# The Humidour Shoppe - 3/20/2008 - TODAY



## jkorp (Sep 27, 2007)

I know this is late notice, but if anyone wants to get together at the Humidour today, I'll be there. I wasn't sure how my plans would work out today, but I am free, pretty much all evening / night.

I can be there as early as 3PM, let me know. Send me a PM and I'll give you my Cell.


----------



## 4thtry (Feb 24, 2008)

I'm game as long as i'm not forced to work a double (16 hour shift) as long as i'm off at 3 i can meet you sometime between 4-4:30


----------



## jkorp (Sep 27, 2007)

4thtry said:


> I'm game as long as i'm not forced to work a double (16 hour shift) as long as i'm off at 3 i can meet you sometime between 4-4:30


Alright. You have my cell via PM, so give me a call when you know. If we don't talk I'll be the big guy with the buzz cut and verizon guy glasses.


----------



## 4thtry (Feb 24, 2008)

jkorp said:


> Alright. You have my cell via PM, so give me a call when you know. If we don't talk I'll be the big guy with the buzz cut and verizon guy glasses.


Works for me. I'll call ya either way just to give ya a heads up. I'll have to leave around 7ish if i can make it but hopefully i'll at least be able to come out for a bit.


----------



## SmokinApe (Jun 20, 2007)

I'd love to get out there, but don't think I can pull it off today... I hear it's a nice place...


----------



## jkorp (Sep 27, 2007)

SmokinApe said:


> I'd love to get out there, but don't think I can pull it off today... I hear it's a nice place...


Yeah it's a great place, good people, nice environment and an incredible 2 room walk-in Humidor.


----------



## Mark C (Sep 19, 2007)

The one day I don't spend far too long reading CS... My wife went out with a girlfriend tonight I probably could have come out but I didn't get the message in time.

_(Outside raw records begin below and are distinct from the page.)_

(** C5, amended. After a failed strict parse, a failure of the relaxed
    attempt is the original failure when the candidate holds no
    [travel_plan] member to parse, and it is the failure of the second
    parse when it holds one. *)
Theorem relaxed_failure jsonStr e0 e :
  JSON_parse jsonStr = Throw e0 ->
  parseCandidate JSON_parse jsonStr = Throw e ->
  match search travelPlanRe jsonStr with
  | None => e = e0
  | Some m => JSON_parse (lit "{" ++ whole m ++ lit "}") = Throw e
  end.
Proof.
  intros Hstrict. unfold parseCandidate, parsedBy, tryCatch, bind.
  rewrite Hstrict.
  destruct (search travelPlanRe jsonStr) as [m |].
  - destruct (JSON_parse (lit "{" ++ whole m ++ lit "}")); [discriminate|].
    now intros [= ->].
  - now intros [= ->].
Qed.

Lemma taskOf_tail req : exists head, taskOf req = head ++ taskTail.
Proof.
  unfold taskOf, taskTail. eexists.
  repeat rewrite app_assoc. reflexivity.
Qed.

Lemma taskOf_long req : (200 <= List.length (taskOf req))%nat.
Proof.
  destruct (taskOf_tail req) as [head ->]. rewrite List.length_app.
  assert (200 <= List.length taskTail)%nat
    by (apply Nat.leb_le; vm_compute; reflexivity).
  lia.
Qed.

(** C8. For a request for Tokyo, 3 days, on the luxury budget, and a
    sequence of events that leaves the accumulated text empty (the empty
    sequence to begin with), the client receives one plan named
    [Intense Adventure] with total budget [$540-750], whose detailed plan
    is the fixed sentence that says the answer was empty; the debug record
    holds the first 200 units of the task string followed by an
    ellipsis. *)
Theorem empty_response_plan req events :
  destination req = lit "Tokyo" -> duration req = 3 ->
  budget req = Some (lit "luxury") ->
  consume events = [] ->
  consume [] = []
  /\ generatePlans JSON_parse req events
     = PlanResponse (Built
         (mkPlanData
            [ mkPlan (lit "Intense Adventure") (emoji intenseMode) (lit "6-8")
                     (lit "Fast-paced") (lit "$180-250") (lit "$540-750")
                     (lit "Low")
                     (lit "Intense Adventure plan for your luxury budget.")
                     (lit "Sample plan for Tokyo - AI response was empty") ]
            (lit "Intense Adventure")
            (lit "No AI response received")
            (EmptyDebug 0 (firstn 200 (taskOf req) ++ lit "...")
                        (Some (lit "luxury")))))
  /\ List.length (firstn 200 (taskOf req)) = 200%nat.
Proof.
  intros Hdest Hdur Hbudget Hempty. split; [reflexivity|]. split.
  - unfold generatePlans, synthesize. rewrite Hempty.
    change (tryBody JSON_parse req (taskOf req) [])
      with (built (planFromNothing req (taskOf req))).
    unfold planFromNothing, withMode, lookupMode, budgetKey, planOf,
      flexibilityOf, budgetIs.
    rewrite Hbudget, Hdest, Hdur.
    change 200 with (Z.of_nat 200).
    rewrite (substring_prefix (taskOf req) 200 (taskOf_long req)).
    reflexivity.
  - apply firstn_length_le, taskOf_long.
Qed.

(** For a request whose budget names no inherited member, an incomplete
    object is recovered: the outer [catch] builds the plan, the debug
    record holds the message [Incomplete JSON in response], the detailed
    plan is the whole accumulated text, and the client is answered with
    the plan, not with the error shape. *)
Lemma incomplete_json_recovered req text :
  plainBudget req ->
  extractJson text = IncompleteObject ->
  exists mode plan info pd,
    lookupMode req = Own mode
    /\ pd = mkPlanData [plan] (name mode) text
              (FallbackDebug (JS.length text) (lit "Incomplete JSON in response")
                             info true true)
    /\ detailed_plan plan = text
    /\ synthesize JSON_parse req text = Normal (Built pd)
    /\ respond (synthesize JSON_parse req text) = PlanResponse (Built pd).
Proof.
  intros Hplain Hinc. unfold synthesize.
  rewrite (tryBody_incomplete req (taskOf req) text Hinc). cbn [tryCatch].
  destruct (planFromRawResponse_plain req (selectedModeOf req) text incompleteJson Hplain)
    as (mode & Hm & Hb).
  rewrite Hb. exists mode.
  exists (planOf req mode
            (lit "AI-generated " ++ toLowerCase (name mode) ++ lit " plan for "
               ++ extractedDestination
                    (extractedInfoOf req (selectedModeOf req) text))
            text).
  exists (extractedInfoOf req (selectedModeOf req) text).
  eexists. split; [assumption|]. split; [reflexivity|].
  split; [reflexivity|]. split; reflexivity.
Qed.
(** [Math.min] and [Math.max] of two numbers: NaN if either is. *)
Definition number_min (x y : Number) : Number :=
  match x, y with
  | NaN, _ | _, NaN => NaN
  | NegInfinity, _ | _, NegInfinity => NegInfinity
  | PosInfinity, z | z, PosInfinity => z
  | Finite a, Finite b => Finite (Z.min a b)
  end.

Definition number_max (x y : Number) : Number :=
  match x, y with
  | NaN, _ | _, NaN => NaN
  | PosInfinity, _ | _, PosInfinity => PosInfinity
  | NegInfinity, z | z, NegInfinity => z
  | Finite a, Finite b => Finite (Z.max a b)
  end.

(** [availableHeight] and [availableWidth] of [calculateSquareSize]: the
    controls take 200 pixels above the quilt in portrait, 320 beside it in
    landscape. *)
Definition available (w : Window) : Z * Z :=
  if isPortrait w
  then let controlHeight := 200 in
       (innerHeight w - controlHeight, innerWidth w - 40)
  else let controlWidth := 320 in
       (innerHeight w - 30, innerWidth w - controlWidth - 40).

(** [calculateSquareSize()] *)
Definition calculateSquareSize (w : Window) (st : State) : Number :=
  let numCols := cols st in
  let numRows := rows st in
  let '(availableHeight, availableWidth) := available w in
  let sizeByHeight := floor_quotient (availableHeight - 20) numRows in
  let sizeByWidth := floor_quotient (availableWidth - 20) numCols in
  number_max (Finite 30)
    (number_min (number_min sizeByHeight sizeByWidth) (Finite 100)).

(** [defaultColors] of [updateColorPickers]. *)
Definition defaultColors (type : PatternType) : list string :=
  match type with
  | solid => ["#ff6b9d"]
  | horizontal | vertical | diagonal =>
      ["#ff6b9d"; "#764ba2"; "#667eea"; "#f093fb"; "#4facfe"]
  | checkerboard => ["#ff6b9d"; "#667eea"]
  | quartersquare => ["#ff6b9d"; "#764ba2"; "#667eea"; "#f093fb"]
  | ninepatch => ["#ff6b9d"; "#667eea"; "#f093fb"]
  | pinwheel => ["#ff6b9d"; "#667eea"]
  | flyinggeese => ["#ff6b9d"; "#667eea"; "#f093fb"]
  end.

(** [updateColorPickers()] for the selected [type]: the values of the
    colour inputs it puts in the picker (a colour input given [undefined]
    shows black). *)
Definition updateColorPickers (type : PatternType) : list string :=
  (λ i, default "#000000" (defaultColors type !! i)) <$> seq 0 (numColors type).
(** * Claims text-embeddings pipeline: chunker, local vector store, search API

    A shallow embedding of the three library modules of the repository
    ([lib/text_chunker.py], [lib/local_vector_db.py], [lib/search_api.py]),
    of the parts of [lib/embeddings_generator.py], [lib/vector_database.py]
    and [embeddings_pipeline.py] that connect them, and the properties of
    the specification that concern them.

    Conventions of the embedding.
    - A Python [str] is a [string]; its characters are the code points
      0..255, so the character classes below are the Latin-1 part of the
      classes Python uses.
    - A Python [int] is a [Z].  A Python [float] is a rational [Q]:
      arithmetic is exact, rounding, infinities and NaN are not modelled.
    - A Python [dict] is an association list in insertion order whose keys
      are unique ([dict_set] overwrites in place or appends).
    - A [try/except Exception] block is a computation in a sum type
      [exn + A] followed by its handler.
    - A [while] loop is a function with a fuel argument that counts
      iterations; [None] means that the fuel ran out. *)

From Stdlib Require Import ZArith List Bool Ascii String QArith Lia.
From Stdlib Require Import DecimalString DecimalN Permutation Sorted.
Import ListNotations.

#[local] Open Scope string_scope.
#[local] Open Scope list_scope.
#[local] Open Scope Z_scope.

(* ===================================================================== *)
(** * Python values, strings, slices and dictionaries *)
(* ===================================================================== *)

Module Py.

(** [len(s)] *)
Definition len (s : string) : Z := Z.of_nat (String.length s).

(** Normalisation of one bound of a slice [l[i:j]]: a negative bound counts
    from the end, and every bound is clamped to [0, len]. *)
Definition slice_index (n i : Z) : Z :=
  if i <? 0 then Z.max (i + n) 0 else Z.min i n.

(** [l[i:j]] on a list. *)
Definition slice {A : Type} (l : list A) (i j : Z) : list A :=
  let n := Z.of_nat (List.length l) in
  let a := slice_index n i in
  let b := slice_index n j in
  firstn (Z.to_nat (b - a)) (skipn (Z.to_nat a) l).

(** [s[i:j]] on a string. *)
Definition str_slice (s : string) (i j : Z) : string :=
  string_of_list_ascii (slice (list_ascii_of_string s) i j).

Definition code (c : ascii) : Z := Z.of_nat (nat_of_ascii c).

Definition between (lo hi : Z) (c : ascii) : bool :=
  (lo <=? code c) && (code c <=? hi).

(** Whitespace as [str.strip()], [str.isspace()] and the regular
    expression class [\s] see it: TAB..CR, FS..US, space, NEL and NBSP. *)
Definition isspace (c : ascii) : bool :=
  between 9 13 c || between 28 31 c || between 32 32 c
  || between 133 133 c || between 160 160 c.

Fixpoint lstrip_list (l : list ascii) : list ascii :=
  match l with
  | c :: l' => if isspace c then lstrip_list l' else l
  | [] => []
  end.

(** [s.strip()] *)
Definition strip (s : string) : string :=
  string_of_list_ascii
    (rev (lstrip_list (rev (lstrip_list (list_ascii_of_string s))))).

(** Values stored in metadata dictionaries and filter maps. *)
#[local] Set Warnings "-register-all".
Inductive pyval : Type :=
| VNone
| VBool (b : bool)
| VInt (z : Z)
| VFloat (q : Q)
| VStr (s : string)
| VList (l : list pyval)
| VDict (d : list (string * pyval)).

Section Dict.
Context {V : Type}.

(** [d.get(k)] / [k in d] / [d[k]] *)
Fixpoint dict_get (k : string) (d : list (string * V)) : option V :=
  match d with
  | [] => None
  | (k', v) :: d' => if String.eqb k k' then Some v else dict_get k d'
  end.

Definition dict_mem (k : string) (d : list (string * V)) : bool :=
  match dict_get k d with Some _ => true | None => false end.
(** Some position [i], counted from 1, holds a name other than
    [train{i}.tsv]. *)
Definition misnamed (files : list string) : Prop :=
  ∃ k name, files !! k = Some name ∧ name ≠ train_file (S k).

(** The text a cell holds once [fillna("")] has run: the empty string for
    [NaN], and for a label the row does not have. *)
Definition filled (row : Series) (key : string) : string :=
  match get row key with
  | Some (Str s) => s
  | _ => ""
  end.

(** [sub in s] *)
Fixpoint occurs (sub s : string) : bool :=
  String.prefix sub s
  || match s with
     | EmptyString => false
     | String _ s' => occurs sub s'
     end.

(** The labels each variant reads from a row, in the order it reads them. *)
Definition required (p : processor) : list string :=
  match p with
  | frame => ["ImageID"; "ID"; "news_title"; "Q3 Theme1"]
  | webdetect => ["ImageID"; "ID"; "news_title"; "WebDetectEntities"; "Q3 Theme1"]
  | webdetectonly => ["ImageID"; "ID"; "WebDetectEntities"; "Q3 Theme1"]
  end.

(** The first of them that the header lacks. *)
Definition first_missing (p : processor) (header : list string) : option string :=
  snd <$> list_find (λ key, key ∉ header) (required p).

(** ["{split}-image_id_{ImageID}-id_{ID}"] *)
Definition identifier (set_type : string) (row : Series) : string :=
  set_type +:+ "-image_id_" +:+ filled row "ImageID" +:+ "-id_" +:+ filled row "ID".

(** The example a variant makes of a row that has the labels it reads. *)
Definition example_of (p : processor) (set_type : string) (row : Series)
    : InputExample :=
  let primary := match p with webdetectonly => "WebDetectEntities" | _ => "news_title" end in
  let secondary := match p with
                   | webdetect => Some (Str (filled row "WebDetectEntities"))
                   | _ => None
                   end in
  mkInputExample (identifier set_type row) (Str (filled row primary)) secondary
                 (Some (Str (filled row "Q3 Theme1"))).

(** Closed goals on concrete names and tables are settled by evaluation. *)
Ltac by_evaluation := apply (bool_decide_unpack _); vm_compute; exact I.

(** The table of the concrete scenario, with a second record that has no
    title and stops after the label. *)
Definition sample_table : DataFrame :=
  mkDataFrame ["ImageID"; "ID"; "news_title"; "Q3 Theme1"; "WebDetectEntities"]
    [[Str "42"; Str "7"; Str "Sample headline"; Str "3"; Str "entityA;entityB"];
     [Str "43"; Str "8"; NaN; Str "5"]].

(** * Phase discovery *)

Lemma StronglySorted_filter {A} (R : relation A) (P : A → Prop)
    `{!∀ x, Decision (P x)} (l : list A) :
  StronglySorted R l → StronglySorted R (filter P l).
Proof.
  induction 1 as [|x l Hl IH Hx]; [constructor|].
  rewrite filter_cons. destruct (decide (P x)); [|done].
  constructor; [done|].
  apply Forall_forall. intros y [_ Hy]%list_elem_of_filter.
  by eapply Forall_forall in Hx.
Qed.

(** ** The sorted and filtered names of one directory *)

Section sorted_names.

Context (names : list string).

Lemma train_prefixed_files_sorted :
  StronglySorted String.le (train_prefixed_files names).
Proof.
  unfold train_prefixed_files, sorted.
  apply StronglySorted_filter, StronglySorted_merge_sort; apply _.
Qed.

Lemma train_prefixed_files_perm :
  train_prefixed_files names ≡ₚ train_entries names.
Proof.
  unfold train_prefixed_files, train_entries, sorted.
  by rewrite merge_sort_Permutation.
Qed.

(** The list the code computes is the only one in lexical order. *)
Lemma train_prefixed_files_unique files :
  in_lexical_order names files → train_prefixed_files names = files.
Proof.
  intros [Hsorted Hperm].
  apply (StronglySorted_unique String.le).
  - apply train_prefixed_files_sorted.
  - by apply Sorted_StronglySorted; [apply _|].
  - by rewrite train_prefixed_files_perm.
Qed.

Lemma train_prefixed_files_in_lexical_order :
  in_lexical_order names (train_prefixed_files names).
Proof.
  split; [|apply train_prefixed_files_perm].
  apply StronglySorted_Sorted, train_prefixed_files_sorted.
Qed.

End sorted_names.

(** ** The loop over the numbered names *)

(** The loop ends in one of two ways. *)
Lemma check_sequential_cases i files :
  check_sequential i files = Return ()
  ∨ check_sequential i files = Raise naming_error.
Proof.
  revert i. induction files as [|name files IH]; intros i; simpl; [by left|].
  case_bool_decide; [by right|apply IH].
Qed.

(** It returns exactly on the names [train{i}.tsv], [train{i+1}.tsv], ... *)
Lemma check_sequential_Return i files :
  check_sequential i files = Return ()
  ↔ files = train_file <$> seq i (length files).
Proof.
  revert i. induction files as [|name files IH]; intros i; simpl; [done|].
  case_bool_decide as Hname.
  - split; [done|]. intros [= Heq _]. by destruct Hname.
  - subst name. rewrite IH.
    split; [intros Heq; csimpl; by f_equal|]. by intros [= Heq].
Qed.

Lemma check_sequential_misnamed i files k name :
  files !! k = Some name → name ≠ train_file (i + k) →
  check_sequential i files = Raise naming_error.
Proof.
  intros Hk Hname.
  destruct (check_sequential_cases i files) as [Hret|]; [|done].
  apply check_sequential_Return in Hret. rewrite Hret in Hk.
  rewrite list_lookup_fmap in Hk.
  destruct (seq _ _ !! k) as [j|] eqn:Hj; simplify_eq/=.
  apply lookup_seq in Hj as [-> _]. done.
Qed.

(** What the call returns, from the sorted and filtered names. *)
Lemma get_number_of_train_phases_unfold names :
  get_number_of_train_phases names =
    let files := train_prefixed_files names in
    if decide (files = ["train.tsv"]) then Return 0
    else match check_sequential 1 files with
         | Return _ => Return (length files)
         | Raise e => Raise e
         end.
Proof.
  unfold get_number_of_train_phases. simpl.
  destruct (train_prefixed_files names) as [|name [|name' files]]; simpl; try done.
  - case_bool_decide; case_decide; simplify_eq/=; done.
  - case_decide; done.
Qed.

(** The numbered names up to 9 are in lexical order as they stand. *)
Lemma numbered_upto_9_sorted K :
  K ≤ 9 → StronglySorted String.le (train_file <$> seq 1 K).
Proof.
  intros HK.
  assert (Hall : StronglySorted String.le (train_file <$> seq 1 9))
    by by_evaluation.
  replace 9 with (K + (9 - K)) in Hall by lia.
  rewrite seq_app, fmap_app in Hall.
  by apply StronglySorted_app_1_l in Hall.
Qed.

(** From 10 on they are not: [train10.tsv] sorts before [train2.tsv]. *)
Lemma numbered_from_10_not_sorted K :
  10 ≤ K → ¬ StronglySorted String.le (train_file <$> seq 1 K).
Proof.
  intros HK Hall.
  replace K with (10 + (K - 10)) in Hall by lia.
  rewrite seq_app, fmap_app in Hall.
  apply StronglySorted_app_1_l in Hall.
  revert Hall. by_evaluation.
Qed.

(** Up to nine phases the count is the number of files ... *)
Lemma phases_upto_9 K names :
  1 ≤ K ≤ 9 →
  train_entries names ≡ₚ train_file <$> seq 1 K →
  get_number_of_train_phases names = Return K.
Proof.
  intros [HK1 HK9] Hperm.
  assert (Hfiles : train_prefixed_files names = train_file <$> seq 1 K).
  { apply train_prefixed_files_unique. split; [|done].
    by apply StronglySorted_Sorted, numbered_upto_9_sorted. }
  rewrite get_number_of_train_phases_unfold. simpl. rewrite Hfiles.
  case_decide as Hsingle.
  { destruct K as [|[|K]]; [lia|by vm_compute in Hsingle|done]. }
  assert (Hret : check_sequential 1 (train_file <$> seq 1 K) = Return ()).
  { apply check_sequential_Return. by rewrite length_fmap, length_seq. }
  by rewrite Hret, length_fmap, length_seq.
Qed.

(** ... and from ten phases on the call raises, whatever the listing
    order. *)
Lemma phases_from_10 K names :
  10 ≤ K →
  train_entries names ≡ₚ train_file <$> seq 1 K →
  get_number_of_train_phases names = Raise naming_error.
Proof.
  intros HK Hperm.
  pose proof (train_prefixed_files_sorted names) as Hsorted.
  pose proof (train_prefixed_files_perm names) as Hfiles.
  rewrite Hperm in Hfiles. apply Permutation_length in Hfiles as Hlen.
  rewrite length_fmap, length_seq in Hlen.
  rewrite get_number_of_train_phases_unfold. simpl.
  case_decide as Hsingle; [rewrite Hsingle in Hlen; simpl in Hlen; lia|].
  destruct (check_sequential_cases 1 (train_prefixed_files names))
    as [Hret| ->]; [|done].
  apply check_sequential_Return in Hret. rewrite Hlen in Hret.
  rewrite Hret in Hsorted. by apply numbered_from_10_not_sorted in Hsorted.
Qed.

Oh well, better luck next time. I did torch a Camacho 1962 perfecto on my deck, tad windy but the burn was surprisingly even given the conditions. I sure did enjoy that little guy. Good thing 'cause I 'accidentally' won a 20 stick sampler on CBid...


----------



## jkorp (Sep 27, 2007)

Mark C said:


> The one day I don't spend far too long reading CS... My wife went out with a girlfriend tonight I probably could have come out but I didn't get the message in time.
> 
> Oh well, better luck next time. I did torch a Camacho 1962 perfecto on my deck, tad windy but the burn was surprisingly even given the conditions. I sure did enjoy that little guy. Good thing 'cause I 'accidentally' won a 20 stick sampler on CBid...


Accident, too bad :tu.


----------



## jkim05 (Feb 26, 2007)

dang, wish i'd seen this yesterday, I would have come out. Now if it was today...


----------



## jkorp (Sep 27, 2007)

jkim05 said:


> dang, wish i'd seen this yesterday, I would have come out. Now if it was today...


Thats too bad. It wasn't crowded either, plenty of seats.

I won't be able to make it out again, until maybe Monday.


----------



## 4thtry (Feb 24, 2008)

tuesday durring the day????


----------



## jkorp (Sep 27, 2007)

4thtry said:


> tuesday durring the day????


During a work day would mean I'll only have an hour tops, at lunch. So if you wanted to drive up here we could do it, but it'll be rushed.

Another option might be my front porch in the evening, after school and work. Looks like it will be pretty warm out.


----------